Non è la prima volta che il collettivo Femin si occupa di questa tematica: “Nel 2019 – spiegano – abbiamo dovuto raccogliere centinaia di firme per introdurre la pillola abortiva all’Annunziata. Un metodo utilizzato da oltre dieci anni nel resto d’Italia, qui non era mai arrivato. Da due anni in altre regioni lo stesso metodo farmacologico è stato introdotto direttamente nei consultori, evitando l’ospedalizzazione e agevolando le donne in termini logistici ed economici”.
Non si conoscono i motivi per i quali il ginecologo Cariati ha deciso di dimettersi. Di certo ci sono le condizioni di lavoro di un medico che, da solo, si occupava ogni anno di circa 250 interruzioni volontarie di gravidanza. Lo scorso novembre, sul sito iCalabresi.it, aveva spiegato le ragioni della sua scelta di non essere obiettore: “Lo faccio per garantire un diritto: quello che hanno le donne di accedere a un servizio che la legge impone agli ospedali di fornire. Ci sono donne disperate che, se non hanno la possibilità di abortire in ospedale, potrebbero finire in situazioni di illegalità e mettere a rischio la loro vita”.

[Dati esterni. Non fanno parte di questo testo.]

(** [dequeueNext] writes into the key that was allocated. *)
Definition GetAny_kv (kvsBuffered : bool) : KM Key :=
  let! key := AllocKey kvsBuffered in
  ccatch
    (let! bytes := on_pkey (engine_dequeueNext (k_data key)) in
     cret (mkKey bytes (k_block key) (k_kvs key)))
    (fun e => Free_key key ;;; cthrow e).

(** [Update(key, val, options)]; the value that is given is replaced by what the
    tree has. *)
Definition Update_kv (key : Key) (longTerm : bool) : KM unit :=
  if longTerm then
    let! s := cget in
    if negb (offloadEnabled s) then cthrow (OperationFailedException OFFLOAD_DISABLED_ERROR)
    else
      let! (a, n, location) :=
        ccatch (on_tree (rt_Get (k_data key))) (fun _ => cthrow (OperationFailedException KEY_NOT_FOUND)) in
      let! r := on_offload (off_update (k_data key) a n location) in
      match r with
      | QueueFull => cthrow QueueFullException
      | NoReply => cthrow (OperationFailedException TIME_OUT)
      | Replied _ => cret tt
      end
  else cthrow NotImplementedException.

Definition IsOffloaded (key : Key) : KM bool :=
  ccatch (let! (_, _, location) := on_tree (rt_Get (k_data key)) in cret (bool_decide (location = DISK)))
    (fun e => match e with OperationFailedException _ => cret false | _ => cthrow e end).
End KVStore.

(** ** What the operations keep *)

Section Lemmas.
Context {T R O N : Type} `{RTreeEngine T} `{SpdkRing (list Z) R} `{StoreServices O N}.

#[local] Abbreviation state := (@KVStore T R O N).
Implicit Types s : state.

(** The tree, the values and the routing are what [s] has. *)
Definition same_data (s s' : state) : Prop :=
  _spRtree s' = _spRtree s /\ pmem s' = pmem s /\ _spDht s' = _spDht s.

Lemma same_data_refl s : same_data s s.
Proof. done. Qed.

Lemma same_data_trans (s1 s2 s3 : state) : same_data s1 s2 -> same_data s2 s3 -> same_data s1 s3.
Proof. intros (? & ? & ?) (? & ? & ?). split_and!; congruence. Qed.

Lemma is_local_run s key l : isLocalKey (_spDht s) (k_data key) = Ret l -> is_local key s = (Ret l, s).
Proof. intros E. unfold is_local. by rewrite E. Qed.

Lemma on_client_data {A} (m : M exn N A) s : same_data s (snd (on_client m s)).
Proof. done. Qed.

Lemma delete_block_data p s : same_data s (snd (delete_block p s)).
Proof. destruct p as [a|]; [|done]. unfold delete_block, cbind, cget. by destruct (heap s !! a). Qed.

Lemma Free_value_data key val s : same_data s (snd (Free_value key val s)).
Proof.
  unfold Free_value. destruct (v_kvs val).
  - unfold cbind, is_local. destruct (isLocalKey _ _) as [[]|e| |]; done.
  - destruct (v_data val) as [[]|]; try done. apply delete_block_data.
Qed.

Lemma Free_key_data key s : same_data s (snd (Free_key key s)).
Proof. unfold Free_key. destruct (k_kvs key); [apply on_client_data|apply delete_block_data]. Qed.

Lemma new_block_run bytes s : exists a (s' : state), new_block bytes s = (Ret a, s') /\ same_data s s' /\
  heap s' !! a = Some bytes /\ heap s !! a = None.
Proof.
  unfold new_block, cbind, cget, heap_new. do 2 eexists. split; [reflexivity|]. split_and!; try done; cbn [heap].
  - apply lookup_insert_eq.
  - apply not_elem_of_dom, is_fresh.
Qed.

(** A [Put] that returns went through the tree, and only through it. *)
Lemma Put_raw_tree s key (s' : state) : Put_raw key false s = (Ret tt, s') ->
  exists t, rt_Put key (_spRtree s) = (Ret tt, t) /\
    _spRtree s' = t /\ pmem s' = pmem s /\ _spDht s' = _spDht s.
Proof.
  intros E. unfold Put_raw in E. apply cbind_inv in E as ([] & s1 & E1 & E2).
  unfold on_tree, czoom in E1. destruct (rt_Put key (_spRtree s)) as [r t] eqn:Et. cbn [fst snd] in E1.
  injection E1 as -> <-. exists t. split; [done|]. unfold ccatch, on_pkey, czoom in E2. cbn [_spPKey] in E2.
  destruct (engine_enqueueNext key (_spPKey s)) as [[[]|e| |] p]; cbn [fst snd] in E2; try done; [by injection E2 as <-|].
  destruct e; try done. unfold cbind, cthrow in E2. by destruct (on_tree _ _) as [[]?].
Qed.

(** A local [Get] of a value in persistent memory returns a copy of its bytes. *)
Lemma Get_kv_pmem s key a n bytes :
  rt_ok (_spRtree s) -> rt_key (T := T) (k_data key) -> isLocalKey (_spDht s) (k_data key) = Ret true ->
  rt_view (_spRtree s) (k_data key) = Some (Some a, n, PMEM) -> read_mem (pmem s) a n = Ret bytes ->
  exists b (s' : state), Get_kv key s = (Ret (mkValue (Some (VHeap b)) n false), s') /\ same_data s s' /\ heap s' !! b = Some bytes.
Proof.
  intros Hok Hk Hl Hv Hb. unfold Get_kv. rewrite (cbind_ret _ _ _ _ _ (is_local_run s key true Hl)). cbn [negb].
  unfold Get_new. unfold cbind at 1, cbind at 1, on_tree, czoom. rewrite (rt_Get_view _ _ Hok Hk), Hv. cbn [fst snd].
  unfold cbind at 1, read_pmem. cbn [pmem]. rewrite Hb.
  set (s1 := mkKVStore _ _ _ _ _ _ _ _ _). destruct (new_block_run bytes s1) as (b & s' & E & D & Hh & _).
  unfold cbind. rewrite E. unfold cret. by exists b, s'.
Qed.

(** The client of a store writes a value to the address that [Alloc] gave. *)
Definition write_value (v : Value) (bytes : list Z) (s : state) : state :=
  match v_data v with
  | Some (VPmem a) =>
      mkKVStore (_spRtree s) (<[a := bytes]> (pmem s)) (heap s) (_spPKey s) (_spOffloadPoller s) (_spDhtClient s)
        (_spDht s) (offloadEnabled s) (_keySize s)
  | Some (VHeap a) =>
      mkKVStore (_spRtree s) (pmem s) (<[a := bytes]> (heap s)) (_spPKey s) (_spOffloadPoller s) (_spDhtClient s)
        (_spDht s) (offloadEnabled s) (_keySize s)
  | _ => s
  end.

Ecco perché essere l’unico ginecologo non obiettore di coscienza diventa un’impresa quasi impossibile in un ospedale pubblico. Sempre sul sito del giornale locale, infatti, Cariati ha denunciato di sentirsi “molto solo. Soprattutto perché è complicato garantire ogni settimana questo servizio. I ginecologi non obiettori di coscienza sono animali in via di estinzione. Lavoriamo sul filo dei giorni, il tempo è prezioso. Per le Ivg chirurgiche ho bisogno di anestesisti, ostetriche e infermieri anche loro non obiettori e sono pochissimi, bisogna organizzare e incastrare i turni di lavoro. Al di là delle ferie programmate sempre tenendo conto delle urgenze delle pazienti, non possiamo permetterci di assentarci. Altrimenti il servizio si interrompe”. È quello che è successo adesso, in una sanità calabrese commissariata da oltre 10 anni e che fa i conti con un piano di rientro che ha reso difficili le assunzioni. Una sanità che, da Reggio Calabria a Cosenza, è fatta di reparti sottodimensionati che vanno avanti solo con i sacrifici dei medici, spremuti come limoni in una Regione dove nemmeno l’emergenza Covid ha fatto comprendere alla politica i disastri che la stessa ha provocato trattando ospedali e aziende sanitarie come bacini elettorali dove costruire candidature.